Start of Record extracts

(** In a collection with unique identifiers the path id names at most one
    position. *)
Lemma has_id_unique (contact_id : string) (l : list dict) (i j : nat) (d d' : dict) :
  NoDup (collection.ids l) ->
  l !! i = Some d -> has_id contact_id d ->
  l !! j = Some d' -> has_id contact_id d' -> i = j.
Proof.
  intros Hnd Hi (o & Ho & Hd) Hj (o' & Ho' & Hd').
  assert (o' = o) as -> by congruence.
  apply ids_lookup in Hi, Hj. rewrite Hd in Hi. rewrite Hd' in Hj.
  by eapply NoDup_lookup.
Qed.

Lemma insert_at_unique (Q : dict -> Prop) `{!forall d, Decision (Q d)}
    (f : dict -> dict) (l : list dict) (i : nat) (d : dict) :
  l !! i = Some d -> Q d ->
  (forall j y, l !! j = Some y -> Q y -> j = i) ->
  <[i := f d]> l = (λ y, if decide (Q y) then f y else y) <$> l.
Proof.
  intros Hi HQ Huniq. apply list_eq. intros j.
  rewrite list_lookup_fmap.
  destruct (decide (j = i)) as [-> | Hne].
  - rewrite list_lookup_insert_eq by (by eapply lookup_lt_Some).
    rewrite Hi. cbn. by rewrite decide_True.
  - rewrite list_lookup_insert_ne by done.
    destruct (l !! j) as [y|] eqn:Hj; [| done]. cbn.
    rewrite decide_False; [done |]. intros HQy. by apply Hne, (Huniq j y).
Qed.

Lemma filter_keeps_all (Q : dict -> Prop) `{!forall d, Decision (Q d)}
    (l : list dict) :
  (forall y, y ∈ l -> Q y) -> filter Q l = l.
Proof.
  induction l as [| x l IH]; intros Hall; [done |].
  rewrite filter_cons_True by (apply Hall; left).
  f_equal. apply IH. intros y Hy. apply Hall. by right.
Qed.

Lemma delete_at_unique (Q : dict -> Prop) `{!forall d, Decision (Q d)}
    (l : list dict) (i : nat) (d : dict) :
  l !! i = Some d -> Q d ->
  (forall j y, l !! j = Some y -> Q y -> j = i) ->
  delete i l = filter (λ y, ~ Q y) l.
Proof.
  revert i. induction l as [| x l IH]; intros i Hi HQ Huniq; [done |].
  destruct i as [| i].
  - injection Hi as ->. cbn [delete list_delete].
    rewrite filter_cons_False by tauto.
    symmetry. apply filter_keeps_all.
    intros y Hy HQy. apply list_elem_of_lookup in Hy as [j Hj].
    by specialize (Huniq (S j) y Hj HQy).
  - cbn [delete list_delete].
    rewrite filter_cons_True by (intros HQx; by specialize (Huniq 0%nat x eq_refl HQx)).
    f_equal. apply IH; [done | done |].
    intros j y Hj HQy. by specialize (Huniq (S j) y Hj HQy) as [= ->].
Qed.

Lemma lookup_id_named (contact_id : string) (m : Mongo) :
  Exists (has_id contact_id) (docs m) ->
  exists o i d, queried contact_id = Some o
                /\ lookup_id o m = Some (i, d)
                /\ docs m !! i = Some d /\ has_id contact_id d.
Proof.
  intros (d0 & Hd0 & o & Ho & Hid)%Exists_exists.
  destruct (list_find_elem_of (collection.matches {[ "_id" := VOid o ]})
              (docs m) d0 Hd0) as [[i d] Hfind]; [by apply matches_id |].
  exists o, i, d. split; [done |]. split; [done |].
  apply lookup_id_Some in Hfind as [Hi Hd]. split; [done |]. by exists o.
Qed.

Lemma set_fields_holds (contact : Contact) (d : dict) :
  holds contact (set_fields contact d).
Proof. unfold holds, collection.matches, set_fields. apply map_union_subseteq_l. Qed.

(** When the path id names a stored document, and the server is reachable
    and the contact storable, the update succeeds: the named document gets
    the four submitted fields over what it had, every other document is
    left as it was, and afterwards each document with that id holds the
    submitted contact. *)
Theorem update_sets_fields_of_named (contact_id : string) (contact : Contact)
    (m : Mongo) :
  unique_ids m ->
  connected m = true ->
  collection.encodable (Contact_dict contact) = true ->
  Exists (has_id contact_id) (docs m) ->
  exists m',
    update_contact contact_id contact m
    = (inr {[ "message" := VStr "Contact updated successfully" ]}, m')
    /\ docs m' = (λ d, if decide (has_id contact_id d)
                       then set_fields contact d else d) <$> docs m
    /\ Forall (λ d', has_id contact_id d' -> holds contact d') (docs m').
Proof.
  intros [Hnd _] Hconn Henc Hex.
  destruct (lookup_id_named _ _ Hex) as (o & i & d & Ho & Hfind & Hi & Hid).
  assert (Hdocs : <[i := set_fields contact d]> (docs m)
                  = (λ d, if decide (has_id contact_id d)
                          then set_fields contact d else d) <$> docs m).
  { apply (insert_at_unique (has_id contact_id)); [done | done |].
    intros j y Hj Hy. by eapply has_id_unique. }
  eexists. rewrite update_contact_eq, Ho, Hconn, Henc, Hfind. cbn [andb].
  split_and!; [reflexivity | exact Hdocs |].
  cbn [docs with_docs]. fold (set_fields contact d). rewrite Hdocs.
  apply Forall_fmap, Forall_forall. intros y _. unfold compose.
  destruct (decide (has_id contact_id y)) as [Hy | Hy];
    [intros _; apply set_fields_holds | intros Hy'; by destruct Hy].
Qed.

End UpdateNamed.

Lemma update_sets_fields_of_named_witness :
  exists m',
    update_contact (D := python_encoder) "000000000000000000000001" bob two_contacts
    = (inr {[ "message" := VStr "Contact updated successfully" ]}, m')
    /\ docs m' = [stored ann no_contacts; <["_id" := VOid 1]> (Contact_dict bob)].
Proof.
  destruct (update_sets_fields_of_named (D := python_encoder)
      "000000000000000000000001" bob two_contacts)
    as (m' & Hupd & Hdocs & _).
  - apply unique_ids_two_contacts.
  - reflexivity.
  - vm_compute; reflexivity.
  - apply Exists_cons_tl, Exists_cons_hd. exists 1%N. split; vm_compute; reflexivity.
  - exists m'. split; [exact Hupd |]. rewrite Hdocs.
    vm_compute. reflexivity.
Defined.

Section DeleteNamed.
Context {D : Driver}.

(** When the path id names a stored document and the server is reachable,
    the delete succeeds and the collection is what it was without the
    documents of that id: one document fewer, the others in their order. *)
Theorem delete_removes_named (contact_id : string) (m : Mongo) :
  unique_ids m ->
  connected m = true ->
  Exists (has_id contact_id) (docs m) ->
  exists m',
    delete_contact contact_id m
    = (inr {[ "message" := VStr "Contact deleted successfully" ]}, m')
    /\ docs m' = filter (λ d, ~ has_id contact_id d) (docs m)
    /\ S (length (docs m')) = length (docs m).
Proof.
  intros [Hnd _] Hconn Hex.
  destruct (lookup_id_named _ _ Hex) as (o & i & d & Ho & Hfind & Hi & Hid).
  eexists. rewrite delete_contact_eq, Ho, Hconn, Hfind.
  split_and!; [reflexivity | |]; cbn [docs with_docs].
  - apply (delete_at_unique (has_id contact_id) _ i d); [done | done |].
    intros j y Hj Hy. by eapply has_id_unique.
  - rewrite length_delete by eauto.
    apply lookup_lt_Some in Hi. lia.
Qed.

End DeleteNamed.

Lemma delete_removes_named_witness :
  exists m',
    delete_contact (D := python_encoder) "000000000000000000000000" two_contacts
    = (inr {[ "message" := VStr "Contact deleted successfully" ]}, m')
    /\ docs m' = [stored ann one_contact].
Proof.
  destruct (delete_removes_named (D := python_encoder)
      "000000000000000000000000" two_contacts)
    as (m' & Hdel & Hdocs & _).
  - apply unique_ids_two_contacts.
  - reflexivity.
  - apply Exists_cons_hd. exists 0%N. split; vm_compute; reflexivity.
  - exists m'. split; [exact Hdel |]. rewrite Hdocs.
    vm_compute. reflexivity.
Defined.

(** ** What the list route sends *)

Section ListRoute.
Context {P : Pydantic} {D : Driver}.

End of Record extracts

▶ _What to produce_: A complete, exact repeat of the records is the required answer.

▶ _Result below_:
(** In a collection with unique identifiers the path id names at most one
    position. *)
Lemma has_id_unique (contact_id : string) (l : list dict) (i j : nat) (d d' : dict) :
  NoDup (collection.ids l) ->
  l !! i = Some d -> has_id contact_id d ->
  l !! j = Some d' -> has_id contact_id d' -> i = j.
Proof.
  intros Hnd Hi (o & Ho & Hd) Hj (o' & Ho' & Hd').
  assert (o' = o) as -> by congruence.
  apply ids_lookup in Hi, Hj. rewrite Hd in Hi. rewrite Hd' in Hj.
  by eapply NoDup_lookup.
Qed.

Lemma insert_at_unique (Q : dict -> Prop) `{!forall d, Decision (Q d)}
    (f : dict -> dict) (l : list dict) (i : nat) (d : dict) :
  l !! i = Some d -> Q d ->
  (forall j y, l !! j = Some y -> Q y -> j = i) ->
  <[i := f d]> l = (λ y, if decide (Q y) then f y else y) <$> l.
Proof.
  intros Hi HQ Huniq. apply list_eq. intros j.
  rewrite list_lookup_fmap.
  destruct (decide (j = i)) as [-> | Hne].
  - rewrite list_lookup_insert_eq by (by eapply lookup_lt_Some).
    rewrite Hi. cbn. by rewrite decide_True.
  - rewrite list_lookup_insert_ne by done.
    destruct (l !! j) as [y|] eqn:Hj; [| done]. cbn.
    rewrite decide_False; [done |]. intros HQy. by apply Hne, (Huniq j y).
Qed.

Lemma filter_keeps_all (Q : dict -> Prop) `{!forall d, Decision (Q d)}
    (l : list dict) :
  (forall y, y ∈ l -> Q y) -> filter Q l = l.
Proof.
  induction l as [| x l IH]; intros Hall; [done |].
  rewrite filter_cons_True by (apply Hall; left).
  f_equal. apply IH. intros y Hy. apply Hall. by right.
Qed.

Lemma delete_at_unique (Q : dict -> Prop) `{!forall d, Decision (Q d)}
    (l : list dict) (i : nat) (d : dict) :
  l !! i = Some d -> Q d ->
  (forall j y, l !! j = Some y -> Q y -> j = i) ->
  delete i l = filter (λ y, ~ Q y) l.
Proof.
  revert i. induction l as [| x l IH]; intros i Hi HQ Huniq; [done |].
  destruct i as [| i].
  - injection Hi as ->. cbn [delete list_delete].
    rewrite filter_cons_False by tauto.
    symmetry. apply filter_keeps_all.
    intros y Hy HQy. apply list_elem_of_lookup in Hy as [j Hj].
    by specialize (Huniq (S j) y Hj HQy).
  - cbn [delete list_delete].
    rewrite filter_cons_True by (intros HQx; by specialize (Huniq 0%nat x eq_refl HQx)).
    f_equal. apply IH; [done | done |].
    intros j y Hj HQy. by specialize (Huniq (S j) y Hj HQy) as [= ->].
Qed.

Lemma lookup_id_named (contact_id : string) (m : Mongo) :
  Exists (has_id contact_id) (docs m) ->
  exists o i d, queried contact_id = Some o
                /\ lookup_id o m = Some (i, d)
                /\ docs m !! i = Some d /\ has_id contact_id d.
Proof.
  intros (d0 & Hd0 & o & Ho & Hid)%Exists_exists.
  destruct (list_find_elem_of (collection.matches {[ "_id" := VOid o ]})
              (docs m) d0 Hd0) as [[i d] Hfind]; [by apply matches_id |].
  exists o, i, d. split; [done |]. split; [done |].
  apply lookup_id_Some in Hfind as [Hi Hd]. split; [done |]. by exists o.
Qed.

Lemma set_fields_holds (contact : Contact) (d : dict) :
  holds contact (set_fields contact d).
Proof. unfold holds, collection.matches, set_fields. apply map_union_subseteq_l. Qed.

(** When the path id names a stored document, and the server is reachable
    and the contact storable, the update succeeds: the named document gets
    the four submitted fields over what it had, every other document is
    left as it was, and afterwards each document with that id holds the
    submitted contact. *)
Theorem update_sets_fields_of_named (contact_id : string) (contact : Contact)
    (m : Mongo) :
  unique_ids m ->
  connected m = true ->
  collection.encodable (Contact_dict contact) = true ->
  Exists (has_id contact_id) (docs m) ->
  exists m',
    update_contact contact_id contact m
    = (inr {[ "message" := VStr "Contact updated successfully" ]}, m')
    /\ docs m' = (λ d, if decide (has_id contact_id d)
                       then set_fields contact d else d) <$> docs m
    /\ Forall (λ d', has_id contact_id d' -> holds contact d') (docs m').
Proof.
  intros [Hnd _] Hconn Henc Hex.
  destruct (lookup_id_named _ _ Hex) as (o & i & d & Ho & Hfind & Hi & Hid).
  assert (Hdocs : <[i := set_fields contact d]> (docs m)
                  = (λ d, if decide (has_id contact_id d)
                          then set_fields contact d else d) <$> docs m).
  { apply (insert_at_unique (has_id contact_id)); [done | done |].
    intros j y Hj Hy. by eapply has_id_unique. }
  eexists. rewrite update_contact_eq, Ho, Hconn, Henc, Hfind. cbn [andb].
  split_and!; [reflexivity | exact Hdocs |].
  cbn [docs with_docs]. fold (set_fields contact d). rewrite Hdocs.
  apply Forall_fmap, Forall_forall. intros y _. unfold compose.
  destruct (decide (has_id contact_id y)) as [Hy | Hy];
    [intros _; apply set_fields_holds | intros Hy'; by destruct Hy].
Qed.

End UpdateNamed.

Lemma update_sets_fields_of_named_witness :
  exists m',
    update_contact (D := python_encoder) "000000000000000000000001" bob two_contacts
    = (inr {[ "message" := VStr "Contact updated successfully" ]}, m')
    /\ docs m' = [stored ann no_contacts; <["_id" := VOid 1]> (Contact_dict bob)].
Proof.
  destruct (update_sets_fields_of_named (D := python_encoder)
      "000000000000000000000001" bob two_contacts)
    as (m' & Hupd & Hdocs & _).
  - apply unique_ids_two_contacts.
  - reflexivity.
  - vm_compute; reflexivity.
  - apply Exists_cons_tl, Exists_cons_hd. exists 1%N. split; vm_compute; reflexivity.
  - exists m'. split; [exact Hupd |]. rewrite Hdocs.
    vm_compute. reflexivity.
Defined.

Section DeleteNamed.
Context {D : Driver}.

(** When the path id names a stored document and the server is reachable,
    the delete succeeds and the collection is what it was without the
    documents of that id: one document fewer, the others in their order. *)
Theorem delete_removes_named (contact_id : string) (m : Mongo) :
  unique_ids m ->
  connected m = true ->
  Exists (has_id contact_id) (docs m) ->
  exists m',
    delete_contact contact_id m
    = (inr {[ "message" := VStr "Contact deleted successfully" ]}, m')
    /\ docs m' = filter (λ d, ~ has_id contact_id d) (docs m)
    /\ S (length (docs m')) = length (docs m).
Proof.
  intros [Hnd _] Hconn Hex.
  destruct (lookup_id_named _ _ Hex) as (o & i & d & Ho & Hfind & Hi & Hid).
  eexists. rewrite delete_contact_eq, Ho, Hconn, Hfind.
  split_and!; [reflexivity | |]; cbn [docs with_docs].
  - apply (delete_at_unique (has_id contact_id) _ i d); [done | done |].
    intros j y Hj Hy. by eapply has_id_unique.
  - rewrite length_delete by eauto.
    apply lookup_lt_Some in Hi. lia.
Qed.

End DeleteNamed.

Lemma delete_removes_named_witness :
  exists m',
    delete_contact (D := python_encoder) "000000000000000000000000" two_contacts
    = (inr {[ "message" := VStr "Contact deleted successfully" ]}, m')
    /\ docs m' = [stored ann one_contact].
Proof.
  destruct (delete_removes_named (D := python_encoder)
      "000000000000000000000000" two_contacts)
    as (m' & Hdel & Hdocs & _).
  - apply unique_ids_two_contacts.
  - reflexivity.
  - apply Exists_cons_hd. exists 0%N. split; vm_compute; reflexivity.
  - exists m'. split; [exact Hdel |]. rewrite Hdocs.
    vm_compute. reflexivity.
Defined.

(** ** What the list route sends *)

Section ListRoute.
Context {P : Pydantic} {D : Driver}.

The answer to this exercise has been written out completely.